▶ _About this task_
Write out the records below once more, exactly as they stand.

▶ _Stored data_

Lemma metric_types_distinct (e1 e2 : string * Config) :
  In e1 SAFETY_METRICS -> In e2 SAFETY_METRICS -> fst e1 = fst e2 -> e1 = e2.
Proof.
  unfold SAFETY_METRICS. simpl.
  intros [<- | [<- | [<- | [<- | [<- | []]]]]] [<- | [<- | [<- | [<- | [<- | []]]]]] E;
    solve [reflexivity | discriminate E].
Qed.

(** ** Which rows are emitted *)

Lemma lat_center_inj (la la' : Q) :
  In la lats -> In la' lats -> la' + 0.005 = la + 0.005 -> la' = la.
Proof.
  intros H H' E. apply in_lats in H, H'.
  destruct H as (i & _ & ->), H' as (i' & _ & ->).
  assert (Eq : 33.70 + inject_Z (Z.of_nat i') * 0.01 + 0.005
               == 33.70 + inject_Z (Z.of_nat i) * 0.01 + 0.005) by (rewrite E; reflexivity).
  assert (Ei : inject_Z (Z.of_nat i') == inject_Z (Z.of_nat i)) by qlra.
  apply (proj1 (inject_Z_injective _ _)) in Ei. apply Nat2Z.inj in Ei. subst i'. reflexivity.
Qed.

Lemma lon_center_inj (lo lo' : Q) :
  In lo lons -> In lo' lons -> lo' + 0.005 = lo + 0.005 -> lo' = lo.
Proof.
  intros H H' E. apply in_lons in H, H'.
  destruct H as (i & _ & ->), H' as (i' & _ & ->).
  assert (Eq : -118.67 + inject_Z (Z.of_nat i') * 0.01 + 0.005
               == -118.67 + inject_Z (Z.of_nat i) * 0.01 + 0.005) by (rewrite E; reflexivity).
  assert (Ei : inject_Z (Z.of_nat i') == inject_Z (Z.of_nat i)) by qlra.
  apply (proj1 (inject_Z_injective _ _)) in Ei. apply Nat2Z.inj in Ei. subst i'. reflexivity.
Qed.

Lemma some_vfloat_inj (a b : Q) : Some (VFloat a) = Some (VFloat b) -> a = b.
Proof. intro H. injection H as H. exact H. Qed.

▶ _Task result_
Lemma metric_types_distinct (e1 e2 : string * Config) :
  In e1 SAFETY_METRICS -> In e2 SAFETY_METRICS -> fst e1 = fst e2 -> e1 = e2.
Proof.
  unfold SAFETY_METRICS. simpl.
  intros [<- | [<- | [<- | [<- | [<- | []]]]]] [<- | [<- | [<- | [<- | [<- | []]]]]] E;
    solve [reflexivity | discriminate E].
Qed.

(** ** Which rows are emitted *)

Lemma lat_center_inj (la la' : Q) :
  In la lats -> In la' lats -> la' + 0.005 = la + 0.005 -> la' = la.
Proof.
  intros H H' E. apply in_lats in H, H'.
  destruct H as (i & _ & ->), H' as (i' & _ & ->).
  assert (Eq : 33.70 + inject_Z (Z.of_nat i') * 0.01 + 0.005
               == 33.70 + inject_Z (Z.of_nat i) * 0.01 + 0.005) by (rewrite E; reflexivity).
  assert (Ei : inject_Z (Z.of_nat i') == inject_Z (Z.of_nat i)) by qlra.
  apply (proj1 (inject_Z_injective _ _)) in Ei. apply Nat2Z.inj in Ei. subst i'. reflexivity.
Qed.

Lemma lon_center_inj (lo lo' : Q) :
  In lo lons -> In lo' lons -> lo' + 0.005 = lo + 0.005 -> lo' = lo.
Proof.
  intros H H' E. apply in_lons in H, H'.
  destruct H as (i & _ & ->), H' as (i' & _ & ->).
  assert (Eq : -118.67 + inject_Z (Z.of_nat i') * 0.01 + 0.005
               == -118.67 + inject_Z (Z.of_nat i) * 0.01 + 0.005) by (rewrite E; reflexivity).
  assert (Ei : inject_Z (Z.of_nat i') == inject_Z (Z.of_nat i)) by qlra.
  apply (proj1 (inject_Z_injective _ _)) in Ei. apply Nat2Z.inj in Ei. subst i'. reflexivity.
Qed.

Lemma some_vfloat_inj (a b : Q) : Some (VFloat a) = Some (VFloat b) -> a = b.
Proof. intro H. injection H as H. exact H. Qed.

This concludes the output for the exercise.